(* ===== verification/Settlement.v ===== *)
(** Settlement keeps the books: [reconcile_v1] and its recovery of contradictions. *)

From S2P Require Import Prelude.
From S2P Require Import PyStr.
From S2P Require Import PyJson.
From S2P Require Import Codec.
From S2P Require Import PyTime.
From S2P Require Import Records.
From S2P Require Import Ledger.
From S2P Require Import Accounting.
From S2P Require Import Keys.
From S2P Require Import Budgets.
From S2P Require Import Reconcile.
From S2P Require Import Conservation.

Open Scope Z_scope.

Section store.
Variable hash : string -> string.
Variable uuid4 : ledger -> string.

(** The state of the loop: the call of the key, and its balances within their caps. *)
Definition sound (key : json) (r : recon) (db : ledger) : Prop :=
  working hash (fingerprint_of hash key) db (r_row r) (r_bals r) /\ all_capped (r_bals r).
(** In between, the two balances may exceed their caps. *)
Definition open_sound (key : json) (r : recon) (db : ledger) : Prop := working hash (fingerprint_of hash key) db (r_row r) (r_bals r).

Lemma after_codec {A} (r : result codec_error A) db (Q : A -> ledger -> Prop) : (forall a, r = Ok a -> Q a db) -> after (from_codec r) db Q.
Proof. unfold after, from_codec. destruct r; auto. Qed.
Lemma working_event key db row bals kind raw id recovery : working hash (fingerprint_of hash key) db row bals ->
  after (add_event hash uuid4 row kind raw id recovery) db (fun row' db' => working hash (fingerprint_of hash key) db' row' bals).
Proof.
  intros Hw. pose proof (working_digest _ _ _ _ _ Hw) as Hd. eapply after_event; [rewrite Hd; by eapply working_row | done |].
  intros e n. rewrite Hd. apply (working_neutral hash _ row); [by apply same_amounts_held|]. by apply (working_ext hash _ db).
Qed.
Lemma after_clash key event existing reason blocking r db : sound key r db ->
  after (clash hash uuid4 key event existing reason blocking r) db (sound key).
Proof. intros [Hw _]. unfold clash. statements. eapply after_weaken; [by apply after_conflict|]. intros x db' Hx. by statements. Qed.
(** A lower bound retained, and the call in doubt. *)
Lemma after_doubt key incoming state (f : reservation_row * list (balance_row * policy_row) -> recon) r db :
  (forall x, r_row (f x) = x.1 /\ r_bals (f x) = x.2) -> open_sound key r db ->
  after ('(row, bals) ← retain hash key (r_row r) (r_bals r) incoming; x ← pause hash key row bals state; mret (f x)) db (sound key).
Proof.
  intros Hf Hw. statements. eapply after_weaken; [by apply after_retain|]. intros [row1 bals1] db1 Hw1. statements.
  eapply after_weaken; [by apply after_pause|]. intros x db2 Hx. statements. unfold sound. by destruct (Hf x) as [-> ->].
Qed.

(** * The settlement of one event *)

Lemma after_posting p db (Q : unit -> ledger -> Prop) : Q tt (set_postings (fun l => l ++ [p]) db) -> after (insert_posting p) db Q.
Proof. intros H. unfold insert_posting. by statements. Qed.
Lemma after_settle_budgets sid dt dc ht hc bals : forall db, NoDup (bids bals) -> Forall (fun q => balances db !! bal_id q.1 = Some q.1) bals -> all_capped bals ->
  after (settle_budgets sid dt dc ht hc bals) db (fun bals' db' =>
    Forall2 (shifted (fun a => match a with HeldTokens => - ht | HeldMicrousd => - hc | ActualTokens => dt | ActualMicrousd => dc end)) bals bals' /\
    balances_only bals' db db' /\ all_capped bals').
Proof.
  induction bals as [|[b p] rest IH]; intros db Hnd Hst Hcapped; cbn [settle_budgets].
  { by statements. }
  statements. apply after_posting. statements. apply after_posting. statements.
  set (b1 := bal_settle (bal_state b) dt dc ht hc b). set (over := _ || _). set (b2 := if over then _ else b1).
  assert (E2 : bal_amounts b2 b = b2) by (subst b2; by destruct over).
  assert (Hid : bal_id b2 = bal_id b) by (subst b2; by destruct over).
  apply (after_update_balance _ _ _ b); [rewrite Hid; by apply Forall_cons in Hst as [Hb _]|]. rewrite E2.
  statements. destruct (stored_rest b p rest db (set_postings (fun l => l ++ [mkPosting sid (scope_kind p) "microusd" (bal_id b) dc (- hc)])
    (set_postings (fun l => l ++ [mkPosting sid (scope_kind p) "tokens" (bal_id b) dt (- ht)]) db)) b2) as (H1 & H2 & H3); try done.
  apply Forall_cons in Hcapped as [Hb Hrest].
  eapply after_weaken; [by apply IH|]. cbv beta. intros rest' db' (Hs & Ho & Hcap). statements. split_and!.
  - constructor; [|done]. split_and!; [done | done | intros []; subst b2; destruct over; cbn; lia | subst b2; by destruct over | subst b2; by destruct over].
  - eapply (balances_only_cons (b2, p) _ _ _); [| |exact Ho]; [by rewrite (shifted_ids _ _ _ Hs) | done].
  - constructor; [|done]. cbn [fst snd]. intros Hact. subst b2 over. destruct (_ || _) eqn:E; [cbn in Hact; destruct (bool_decide _); discriminate|].
    destruct (Hb Hact) as [_ _ H4 H5]. bool_simpl. constructor; intros n En; rewrite ?En in *; bool_simpl; auto.
Qed.
Lemma after_settle key event ctx l tokens cost r db : sound key r db -> after (settle hash uuid4 key event ctx l tokens cost r) db (sound key).
Proof.
  intros [Hw Hcapped]. unfold settle. statements. unfold insert_settlement. statements.
  match goal with |- after _ ?d _ => apply (working_ext hash _ _ d) in Hw; [|done] end.
  eapply after_weaken; [apply after_settle_budgets; [by eapply working_distinct | by eapply working_stored | done]|].
  cbv beta. intros bals' db1 (Hs & Ho & Hcap). statements.
  apply (after_update_reservation _ _ _ (r_row r)); [rewrite (only_reservations _ _ _ Ho); by eapply working_row|]. statements.
  set (row' := with_actual tokens cost (revision (r_row r) + 1) (r_row r)).
  assert (Hw' : working hash (fingerprint_of hash key) (set_reservations <[fingerprint_of hash key := row']> db1) row' bals').
  { eapply working_shift; [exact Hw | done | | exact Ho]. eapply Forall2_impl; [exact Hs|]. intros q q' (E1 & E2 & E3 & E4 & E5).
    split_and!; try done. intros []; rewrite E3; cbn; lia. }
  case_if; [|by statements]. statements. eapply after_weaken; [by apply working_event|]. intros row2 db2 Hw2. by statements.
Qed.

Lemma after_apply_final key event ctx l tokens cost r db : sound key r db -> after (apply_final hash uuid4 key event ctx l tokens cost r) db (sound key).
Proof. intros Hw. unfold apply_final. case_if; [by apply after_settle | by apply after_clash]. Qed.
Lemma after_final_event key event ctx l r db : sound key r db -> after (final_event hash uuid4 key event ctx l r) db (sound key).
Proof.
  intros Hw. unfold final_event. case_if; [apply (after_doubt key _ _ (fun x => moved x false false r) r); [done | apply Hw]|].
  destruct (actual _) as [[tokens cost]|]; [|by apply after_clash]. statements. destruct (latest_settlement _ _) as [q|].
  - statements. case_if; [by statements|]. case_if; [by apply after_clash | by apply after_apply_final].
  - case_if; [by statements | by apply after_apply_final].
Qed.

(** * The loop over the selected events *)

Lemma after_stop key (m : T recon) db : after m db (sound key) -> after (x ← m; mret (x, false)) db (fun x db' => sound key x.1 db').
Proof. intros H. by apply after_bind. Qed.
Lemma after_record_event key event r db : sound key r db -> after (record_event hash uuid4 key event r) db (fun x db' => sound key x.1 db').
Proof.
  intros Hw. unfold record_event. statements. destruct (find_first _ _) as [entry|]; [by apply after_stop, after_clash|].
  destruct (filter _ _) as [|prior [|? ?]]; [|case_if; [by statements | by apply after_stop, after_clash]|by statements].
  case_if.
  - statements. eapply after_weaken; [apply after_retain; apply Hw|]. intros [row1 bals1] db1 Hw1. statements.
    eapply after_weaken; [by apply after_pause|]. intros x db2 Hx. by statements.
  - statements. unfold insert_copy. statements. destruct Hw as [Hw Hc].
    match goal with |- after _ ?d _ => apply (working_ext hash _ _ d) in Hw; [|done] end.
    eapply after_weaken; [by apply working_event|]. intros row' db' Hw'. by statements.
Qed.
Lemma after_select_event obs key core ctx recovery i event r db : sound key r db ->
  after (select_event hash uuid4 obs key core ctx recovery i event r) db (sound key).
Proof.
  intros Hw. unfold select_event. statements. case_if; [by statements|]. statements.
  eapply after_weaken; [by apply after_record_event|]. intros [r1 recorded] db1 Hw1. statements. cbn [fst] in Hw1. case_if; [by statements|]. statements.
  eapply (after_weaken _ _ (sound key)).
  { case_if; [|by statements]. statements. destruct Hw1 as [Hw1 Hc]. apply (after_update_reservation _ _ _ (r_row r1)); [by eapply working_row|]. statements.
    split; [|done]. by apply (working_neutral hash _ (r_row r1)); [apply same_amounts_held|]. }
  intros r2 db2 Hw2. statements. case_if; [by statements|]. case_if; [by statements|]. case_if; [by apply after_clash|]. statements. by apply after_final_event.
Qed.
Lemma after_select_events obs key core ctx recovery l : forall i r db, sound key r db ->
  after (select_events hash uuid4 obs key core ctx recovery i l r) db (sound key).
Proof.
  induction l as [|event l IH]; intros i r db Hw; cbn [select_events]; [by statements|]. statements.
  eapply after_weaken; [by apply after_select_event|]. intros r1 db1 Hw1. by apply IH.
Qed.

(** * The transaction *)

Lemma after_hazards key l : forall r db, sound key r db -> after (handle_hazards hash uuid4 key l r) db (sound key).
Proof.
  induction l as [|[reason event] l IH]; intros r db Hw; cbn [handle_hazards]; [by statements|]. statements.
  eapply (after_weaken _ _ (sound key)); [|intros r1 db1 Hw1; by apply IH]. case_if.
  - case_if; [by statements|]. apply (after_doubt key _ _ (fun x => moved x false false r) r); [done | apply Hw].
  - statements. eapply after_weaken; [apply after_conflict; apply Hw|]. intros x db1 Hx. by statements.
Qed.
Lemma after_retain_all key l : forall r db, open_sound key r db -> after (retain_all hash key l r) db (open_sound key).
Proof.
  induction l as [|event l IH]; intros r db Hw; cbn [retain_all]; [by statements|]. statements.
  eapply (after_weaken _ _ (open_sound key)); [|intros r1 db1 Hw1; by apply IH]. case_if; [|by statements].
  statements. eapply after_weaken; [by apply after_retain|]. intros x db1 Hx. by statements.
Qed.
(** A step that only reads. *)
Definition reads {A} (m : T A) : Prop := forall db, after m db (fun _ db' => db' = db).
Lemma reads_decision decision l : reads (decision_used decision l).
Proof.
  induction l as [|e l IH]; intros db; cbn [decision_used]; [by statements|]. statements. apply after_codec. intros o _. statements. case_if; [by statements | apply IH].
Qed.
Lemma reads_prefix key l : reads (evidence_prefix hash key l).
Proof.
  intros db. unfold evidence_prefix. statements. destruct (latest_event _ _ _); [|by statements]. statements. apply after_codec. intros o _. statements.
  destruct (field _ "observation_count"); by statements.
Qed.
Lemma after_reads {A} (m : T A) db (Q : A -> ledger -> Prop) : reads m -> (forall a, Q a db) -> after m db Q.
Proof. intros Hm H. eapply after_weaken; [apply Hm|]. by intros a db' ->. Qed.

Lemma reconcile_body_kept obs ctx key selected recovery_decision db : kept hash db -> decoded "ReservationKey" key ->
  after (reconcile_body hash uuid4 obs ctx key selected recovery_decision) db (fun _ db' => kept hash db').
Proof.
  intros Hk Hd. unfold reconcile_body. statements. apply after_load_budgets; [apply Hk..|]. intros bals Hl. statements.
  apply after_load_call; [apply Hk | done |]. intros row core Hc. statements. destruct (working_start hash key db row bals) as [Hw Hcap]; [done..|].
  eapply (after_weaken _ _ (fun _ db' => db' = db)); [case_if; by statements|]. intros _ ? ->. statements.
  apply after_reads; [apply reads_prefix|]. intros prefix. statements.
  eapply (after_weaken _ _ (fun _ db' => db' = db)); [case_if; [|by statements]; statements; apply after_reads; [apply reads_decision|]; by intros used; statements|].
  intros resolving ? ->. statements. eapply after_weaken; [by apply after_hazards|]. intros r1 db1 Hr1. statements.
  eapply (after_weaken _ _ (sound key)).
  { case_if; [|by statements]. statements. eapply after_weaken; [apply after_retain_all; apply Hr1|]. intros r2 db2 Hr2. statements.
    eapply after_weaken; [by apply after_pause|]. intros x db3 Hx. by statements. }
  intros r2 db2 Hr2. statements. eapply after_weaken; [by apply after_select_events|]. intros r3 db3 Hr3. statements.
  eapply (after_weaken _ _ (fun _ db' => kept hash db')); [|intros x db4 H4; by statements]. case_if.
  - eapply after_weaken; [apply after_pause; apply Hr3|]. intros x db4 [H4 H5]. by eapply working_kept.
  - statements. destruct Hr3 as [H4 H5]. by eapply working_kept.
Qed.
Lemma doubted_kept s ctx key e db : kept hash db -> decoded "ReservationKey" key ->
  kept hash (let '(db', answer) := mark_unknown hash s ctx key db in
             (db', match answer with Ok _ => Raise e | Raise e' => Raise e' end : result ledger_error json)).1.
Proof. intros Hk Hd. pose proof (mark_unknown_kept hash s ctx key db Hk Hd) as H. by destruct (mark_unknown _ _ _ _ _). Qed.
Lemma reconcile_kept s_main s_doubt s_read obs ctx key ids recovery_decision db : kept hash db -> decoded "ReservationKey" key ->
  kept hash (reconcile_v1 hash uuid4 s_main s_doubt s_read obs ctx key ids recovery_decision db).1.
Proof.
  intros Hk Hd. unfold reconcile_v1. destruct (_ ≫= _) as [selected|]; [|done].
  destruct (acknowledgements _ _) as [[]|[]]; [|by apply doubted_kept|done..]. case_if; [by apply doubted_kept|].
  assert (Hm : kept hash (budget_transaction s_main (reconcile_body hash uuid4 obs ctx key selected recovery_decision) db).1).
  { apply (transaction_keeps (kept hash)); [done|]. by apply reconcile_body_kept. }
  destruct (budget_transaction _ _ _) as [db1 [[[] ?]|]]; cbn [fst] in *; [done| |done]. case_if; [by apply current_kept|].
  pose proof (mark_unknown_kept hash s_doubt ctx key db1 Hm Hd) as H2. destruct (mark_unknown _ _ _ _ _) as [db2 []]; [by apply current_kept | done].
Qed.
End store.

════

* _Problem requirements_
Lines with "Definition": find them in the data and copy each one.

* _Response to this exercise_
Definition sound (key : json) (r : recon) (db : ledger) : Prop :=
Definition open_sound (key : json) (r : recon) (db : ledger) : Prop := working hash (fingerprint_of hash key) db (r_row r) (r_bals r).
Definition reads {A} (m : T A) : Prop := forall db, after m db (fun _ db' => db' = db).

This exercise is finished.